In an oral presentation during the General Session II Award Ceremony I at the ILC earlier today, Professor M.F. Yuen, Chief of Gastroenterology and Hepatology, University of Hong Kong, and Principal Investigator for the ACHIEVE trial, presented top-line results from all cohorts including the final 200mg dosing cohort. The data show that inarigivir continued to demonstrate a dose-dependent effect on HBV DNA and HBV RNA in the fourth cohort of the ACHIEVE trial over the 12-week dosing period. Inarigivir 200mg monotherapy dosing exhibited a mean decrease of 1.54log10 in HBV DNA with a range of 0.71log10 to 3.26log10 and a mean decrease of 1.14log10 in HBV RNA with a range of 0.08log10 to 4.88log10. Inarigivir 200mg monotherapy showed a uniform antiviral response (HBV DNA) in all patients, in particular the high viral burden HBeAg-positive patients who had not responded to the lower doses of inarigivir monotherapy in the earlier ACHIEVE cohorts. In addition, across all patients HBV DNA and HBV RNA responses strongly correlated with baseline HBsAg, baseline IP-10 and the decline of IP-10 at week 12, comparable to the clinical experience with interferon in chronic HBV.
Across all four dosing cohorts, 16 of the 62 (26%) evaluable patients treated with inarigivir had a 0.5log10 or greater reduction in HBsAg at week 12 or week 24 and were categorized as responders. The mean reduction of HBsAg in this responder population was 0.8log10 with a range of 0.5log10 to 1.4log10. Importantly, the HBsAg response to inarigivir in the ACHIEVE trial was genotype and host dependent. Although the number of patients was small, the HBsAg response seen in Genotype A and D was excellent with 4 of 5 patients responding. Genotype B and C were the most common genotypes and 33% of genotype B responded compared to 10% of genotype C. It is important to note that 2 of the 3 genotype C patients that responded received 200mg inarigivir dose and belonged to the higher viral burden HBeAg-positive group. This amplified HBsAg response observed with inarigivir in genotype B compared to genotype C is comparable to the clinical experience of the immunomodulator interferon in the treatment of chronic HBV.

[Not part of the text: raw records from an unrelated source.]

(** * Real-estate assistant: retrieval and lead-scoring pipeline

    A shallow embedding of the Python modules [config], [lead.detector],
    [utils.session], [retrieval.vector_store], [retrieval.rag],
    [services.llm] and [services.chat] and of the chat endpoint of [app],
    followed by the properties of the pipeline that are established on it.

    Conventions of the embedding:
    - Python [float] values are read as exact rationals ([Q]); a decimal
      literal denotes its decimal value and [+], [*], [<=], [min] and
      [round] are the exact operations.  Binary rounding of IEEE doubles is
      not part of the model.
    - Python [int] is [Z]; [str] is [string] (the text is taken to be ASCII,
      so [lower]/[upper] and the regular-expression classes are the ASCII
      ones).
    - A [dict] literal used as a lookup table is a [gmap]; a [dict] whose
      iteration order is observable is an association list; a [set] is a
      [gset]; a [list] is a [list].
    - Module-level mutable state (the session table [_sessions]) is passed
      explicitly; [datetime.now()] is an argument [now] of the function
      that reads the clock.
    - A call that may raise returns an [outcome]; the exceptions are those
      deriving from [Exception], which [except Exception] catches.
    - The vector index (Chroma) and the language-model client (OpenAI) are
      records of the methods the sources call; logging is left out. *)

From Stdlib Require Import QArith Qminmax Qround ZArith Ascii String List Permutation Sorted Lia Lqa.
From stdpp Require Import gmap strings list pretty.

Open Scope Z_scope.
Open Scope string_scope.

(** ** Python built-ins used by the sources *)

(** [min(a, b)]: the first argument is kept unless the second is strictly
    smaller. *)
Definition py_min (a b : Q) : Q :=
  match (b ?= a)%Q with
  | Lt => b
  | _ => a
  end.

(** [round(x, ndigits)] on a float: the decimal with [ndigits] places nearest
    to [x], ties going to the even last digit. *)
Definition round_half_even (x : Q) : Z :=
  let n := Qnum x in
  let d := Zpos (Qden x) in
  let q := n / d in
  let r := n mod d in
  match 2 * r ?= d with
  | Lt => q
  | Gt => q + 1
  | Eq => if Z.even q then q else q + 1
  end.

Definition py_round (x : Q) (ndigits : nat) : Q :=
  let scale := 10 ^ Z.of_nat ndigits in
  Qmake (round_half_even (x * inject_Z scale)) (Z.to_pos scale).

(** [a >= b] on floats. *)
Definition py_ge (a b : Q) : bool := Qle_bool b a.

(** ** config.py *)

Record Settings := {
  LLM_MODEL : string;
  TEMPERATURE : Q;
  MAX_TOKENS : Z;
  TOP_K_RESULTS : nat;
  SIMILARITY_THRESHOLD : Q;
  INTENT_LOW_THRESHOLD : Q;
  INTENT_MEDIUM_THRESHOLD : Q;
  INTENT_HIGH_THRESHOLD : Q
}.

(** The field defaults of [Settings]. *)
Definition settings : Settings := {|
  LLM_MODEL := "gpt-4-turbo-preview";
  TEMPERATURE := 0.7;
  MAX_TOKENS := 1000;
  TOP_K_RESULTS := 5;
  SIMILARITY_THRESHOLD := 0.7;
  INTENT_LOW_THRESHOLD := 0.3;
  INTENT_MEDIUM_THRESHOLD := 0.6;
  INTENT_HIGH_THRESHOLD := 0.8
|}.

(** ** lead/detector.py: scoring *)

Definition signal_weights : gmap string Q :=
  list_to_map [
    ("budget_mentioned", 0.15%Q);
    ("specific_requirements", 0.12%Q);
    ("timeline_mentioned", 0.15%Q);
    ("location_preference", 0.08%Q);
    ("luxury_feature_interest", 0.08%Q);
    ("comparison_intent", 0.10%Q);
    ("purchase_process_inquiry", 0.15%Q);
    ("viewing_interest", 0.20%Q);
    ("current_situation_shared", 0.10%Q)
  ].

(** [signal_weights.get(signal, 0.05)] *)
Definition signal_weight (signal : string) : Q :=
  default 0.05%Q (signal_weights !! signal).

(** [sum(...)] starts from 0 and adds the items from left to right. *)
Definition py_sum (xs : list Q) : Q :=
  fold_left Qplus xs 0%Q.

(** The local [base_score] of [calculate_intent_score]. *)
Definition base_score (signals : list string) : Q :=
  py_sum (map signal_weight signals).

(** The local [engagement_bonus] of [calculate_intent_score]. *)
Definition engagement_bonus (conversation_length : Z) : Q :=
  py_min (inject_Z conversation_length * 0.02) 0.15.

Definition calculate_intent_score (signals : list string) (conversation_length : Z) : Q :=
  let total_score :=
    py_min (base_score signals + engagement_bonus conversation_length) 1.0 in
  total_score.

Definition classify_intent_with (cfg : Settings) (intent_score : Q) : string :=
  if py_ge intent_score (INTENT_HIGH_THRESHOLD cfg) then "high"
  else if py_ge intent_score (INTENT_MEDIUM_THRESHOLD cfg) then "medium"
  else "low".

Definition classify_intent (intent_score : Q) : string :=
  classify_intent_with settings intent_score.

(** [x in signals] on a list of strings. *)
Definition py_in (x : string) (l : list string) : bool :=
  bool_decide (x ∈ l).

Definition recommend_action (intent_level : string) (signals : list string) : string :=
  if String.eqb intent_level "high" then
    if py_in "viewing_interest" signals then "schedule_viewing_immediately"
    else "capture_contact_and_schedule_callback"
  else if String.eqb intent_level "medium" then
    if py_in "specific_requirements" signals then "show_floorplans_and_qualify"
    else if py_in "comparison_intent" signals then "provide_comparison_capture_preference"
    else "share_more_details_build_interest"
  else "educate_and_build_interest".

(** ** Text helpers: [str.lower], [str.upper], [needle in text] *)

Definition is_upper (c : ascii) : bool :=
  let n := nat_of_ascii c in (65 <=? n)%nat && (n <=? 90)%nat.

Definition is_lower (c : ascii) : bool :=
  let n := nat_of_ascii c in (97 <=? n)%nat && (n <=? 122)%nat.

Definition is_digit (c : ascii) : bool :=
  let n := nat_of_ascii c in (48 <=? n)%nat && (n <=? 57)%nat.

(** [\s]: the characters for which [str.isspace] holds. *)
Definition is_space (c : ascii) : bool :=
  let n := nat_of_ascii c in
  ((9 <=? n)%nat && (n <=? 13)%nat) || ((28 <=? n)%nat && (n <=? 32)%nat).

(** [\w] *)
Definition is_word (c : ascii) : bool :=
  is_lower c || is_upper c || is_digit c || Ascii.eqb c "_".

Definition lower_char (c : ascii) : ascii :=
  if is_upper c then ascii_of_nat (nat_of_ascii c + 32) else c.

Definition upper_char (c : ascii) : ascii :=
  if is_lower c then ascii_of_nat (nat_of_ascii c - 32) else c.

Fixpoint str_map (f : ascii -> ascii) (s : string) : string :=
  match s with
  | EmptyString => EmptyString
  | String c s' => String (f c) (str_map f s')
  end.

Definition lower (s : string) : string := str_map lower_char s.
Definition upper (s : string) : string := str_map upper_char s.

Fixpoint starts_with (p s : string) : bool :=
  match p, s with
  | EmptyString, _ => true
  | String a p', String b s' => Ascii.eqb a b && starts_with p' s'
  | String _ _, EmptyString => false
  end.

(** [needle in hay] on strings. *)
Fixpoint contains (needle hay : string) : bool :=
  starts_with needle hay ||
  match hay with
  | EmptyString => false
  | String _ hay' => contains needle hay'
  end.

(** [sep.join(parts)] *)
Fixpoint join (sep : string) (parts : list string) : string :=
  match parts with
  | [] => ""
  | [p] => p
  | p :: rest => p ++ sep ++ join sep rest
  end.

(** ** Regular expressions: the fragment of [re] the detectors use *)

Inductive regex :=
| Never
| Eps
| Cls (p : ascii -> bool)
| Cat (r1 r2 : regex)
| Alt (r1 r2 : regex)
| Star (r : regex).

Fixpoint nullable (r : regex) : bool :=
  match r with
  | Never => false
  | Eps => true
  | Cls _ => false
  | Cat r1 r2 => nullable r1 && nullable r2
  | Alt r1 r2 => nullable r1 || nullable r2
  | Star _ => true
  end.

(** The residual of [r] after reading [c]. *)
Fixpoint deriv (c : ascii) (r : regex) : regex :=
  match r with
  | Never => Never
  | Eps => Never
  | Cls p => if p c then Eps else Never
  | Cat r1 r2 =>
      if nullable r1 then Alt (Cat (deriv c r1) r2) (deriv c r2)
      else Cat (deriv c r1) r2
  | Alt r1 r2 => Alt (deriv c r1) (deriv c r2)
  | Star r1 => Cat (deriv c r1) (Star r1)
  end.

(** Some prefix of [s] matches [r] ([re.match] is truthy). *)
Fixpoint re_match (r : regex) (s : string) : bool :=
  nullable r ||
  match s with
  | EmptyString => false
  | String c s' => re_match (deriv c r) s'
  end.

(** Some substring of [s] matches [r] ([re.search] is truthy). *)
Fixpoint re_search (r : regex) (s : string) : bool :=
  re_match r s ||
  match s with
  | EmptyString => false
  | String _ s' => re_search r s'
  end.

Definition Chr (c : ascii) : regex := Cls (Ascii.eqb c).

(** A pattern without metacharacters. *)
Fixpoint lit (s : string) : regex :=
  match s with
  | EmptyString => Eps
  | String c s' => Cat (Chr c) (lit s')
  end.

Definition Plus (r : regex) : regex := Cat r (Star r).
Definition Opt (r : regex) : regex := Alt r Eps.

(** [[\d,]] *)
Definition digit_or_comma (c : ascii) : bool := is_digit c || Ascii.eqb c ",".

(** ** lead/detector.py: the nine detectors *)

(** [any(re.search(pattern, text) for pattern in keywords)] *)
Definition any_search (keywords : list regex) (text : string) : bool :=
  existsb (fun pattern => re_search pattern text) keywords.

Definition budget_keywords : list regex := [
  Cat (Chr "$") (Plus (Cls digit_or_comma));
  Cat (lit "aed") (Cat (Opt (Cls is_space)) (Plus (Cls digit_or_comma)));
  lit "budget"; lit "price"; lit "cost";
  lit "afford"; lit "million"; lit "thousand"; lit "payment"; lit "financing"
].

Definition detect_budget_mention (text : string) : bool :=
  any_search budget_keywords text.

Definition requirement_keywords : list regex := [
  Cat (Plus (Cls is_digit)) (Cat (Star (Cls is_space)) (lit "bedroom"));
  Cat (Plus (Cls is_digit)) (lit "br");
  lit "pool"; lit "garden"; lit "parking";
  lit "sqm"; lit "square"; lit "layout"; lit "master bedroom"; lit "ensuite";
  lit "maid room"; lit "storage"; lit "terrace"; lit "balcony"
].

Definition detect_specific_requirements (text : string) : bool :=
  any_search requirement_keywords text.

Definition timeline_keywords : list regex := [
  lit "soon"; lit "urgently"; lit "asap"; lit "immediately"; lit "next month";
  Cat (lit "by") (Cat (Plus (Cls is_space)) (Plus (Cls is_word)));
  lit "looking to move"; lit "need by"; lit "within";
  lit "this year"; lit "next year";
  Cat (Plus (Cls is_digit)) (Cat (Star (Cls is_space)) (Cat (lit "month") (Opt (Chr "s"))))
].

Definition detect_timeline (text : string) : bool :=
  any_search timeline_keywords text.

Definition location_keywords : list regex := [
  lit "dubai"; lit "festival city"; lit "al badia"; lit "area"; lit "location";
  lit "neighborhood"; lit "near"; lit "close to"; lit "proximity"
].

Definition detect_location_preference (text : string) : bool :=
  any_search location_keywords text.

Definition luxury_keywords : list regex := [
  lit "luxury"; lit "premium"; lit "high-end"; lit "upscale"; lit "exclusive";
  lit "pool"; lit "golf"; lit "spa"; lit "gym"; lit "clubhouse"
].

Definition detect_luxury_interest (text : string) : bool :=
  any_search luxury_keywords text.

Definition comparison_keywords : list regex := [
  lit "compare"; lit "versus"; lit "vs"; lit "difference"; lit "better";
  lit "which one"; lit "or"; lit "between"
].

Definition detect_comparison_intent (text : string) : bool :=
  any_search comparison_keywords text.

Definition purchase_keywords : list regex := [
  lit "how to buy"; lit "purchase"; lit "documentation"; lit "paperwork";
  lit "mortgage"; lit "loan"; lit "financing"; lit "down payment";
  lit "process"; lit "steps"; lit "requirements"
].

Definition detect_purchase_questions (text : string) : bool :=
  any_search purchase_keywords text.

Definition viewing_keywords : list regex := [
  lit "visit"; lit "view"; lit "see"; lit "tour"; lit "show"; lit "schedule";
  lit "appointment"; lit "when can"; lit "available to see"
].

Definition detect_viewing_interest (text : string) : bool :=
  any_search viewing_keywords text.

Definition situation_keywords : list regex := [
  lit "currently"; lit "renting"; lit "selling"; lit "own"; lit "living in";
  lit "lease"; lit "tenant"; lit "landlord"; lit "moving from"
].

Definition detect_current_situation (text : string) : bool :=
  any_search situation_keywords text.

(** A message of the conversation log. *)
Record Message := {
  role : string;
  content : string;
  timestamp : Z
}.

(** [signals.append(tag)] guarded by [flag]. *)
Definition append_if (flag : bool) (tag : string) (signals : list string) : list string :=
  if flag then signals ++ [tag] else signals.

Definition detect_buying_signals (message : string) (conversation_history : list Message)
  : list string :=
  let signals := [] in
  let message_lower := lower message in
  let signals := append_if (detect_budget_mention message_lower) "budget_mentioned" signals in
  let signals := append_if (detect_specific_requirements message_lower) "specific_requirements" signals in
  let signals := append_if (detect_timeline message_lower) "timeline_mentioned" signals in
  let signals := append_if (detect_location_preference message_lower) "location_preference" signals in
  let signals := append_if (detect_luxury_interest message_lower) "luxury_feature_interest" signals in
  let signals := append_if (detect_comparison_intent message_lower) "comparison_intent" signals in
  let signals := append_if (detect_purchase_questions message_lower) "purchase_process_inquiry" signals in
  let signals := append_if (detect_viewing_interest message_lower) "viewing_interest" signals in
  let signals := append_if (detect_current_situation message_lower) "current_situation_shared" signals in
  signals.

(** The per-turn snapshot returned by [generate_lead_signals_response]. *)
Record LeadSignals := {
  intent : string;
  intent_score : Q;
  signals_detected : list string;
  recommended_action : string;
  conversation_depth : nat
}.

The overall data from the ACHIEVE trial also revealed evidence of a significant shutdown of viral transcription by inarigivir in HBeAg-negative patients where HBV RNA was undetectable at week 12 in all patients treated with inarigivir at the 50mg, 100mg, and 200mg doses with a concomitant undetectable HBcrAg in the majority of these patients. At week 24, the HBV RNA and HBcrAg response was sustained with the switch to tenofovir disoproxil fumarate 300mg and associated with 18 of the 22 (82%) HBeAg-negative patients also having undetectable HBV DNA.
Inarigivir was shown to be well tolerated at all doses in the ACHIEVE trial. Treatment-emergent adverse events ranged from mild to moderate in severity, with no investigator determined interferon-like side effects. The percentage of treatment-emergent adverse effects reported in the ACHIEVE trial was similar between the active and placebo groups. In the fourth cohort, one Grade 3 event (hypertriglyceridemia) was observed, but was not sustained on retesting, and there was one serious adverse event (SAE) for knee pain hospitalization reported, but this patient was dosed with placebo. There were no other clinical or biochemical events above Grade 3 during the ACHIEVE trial.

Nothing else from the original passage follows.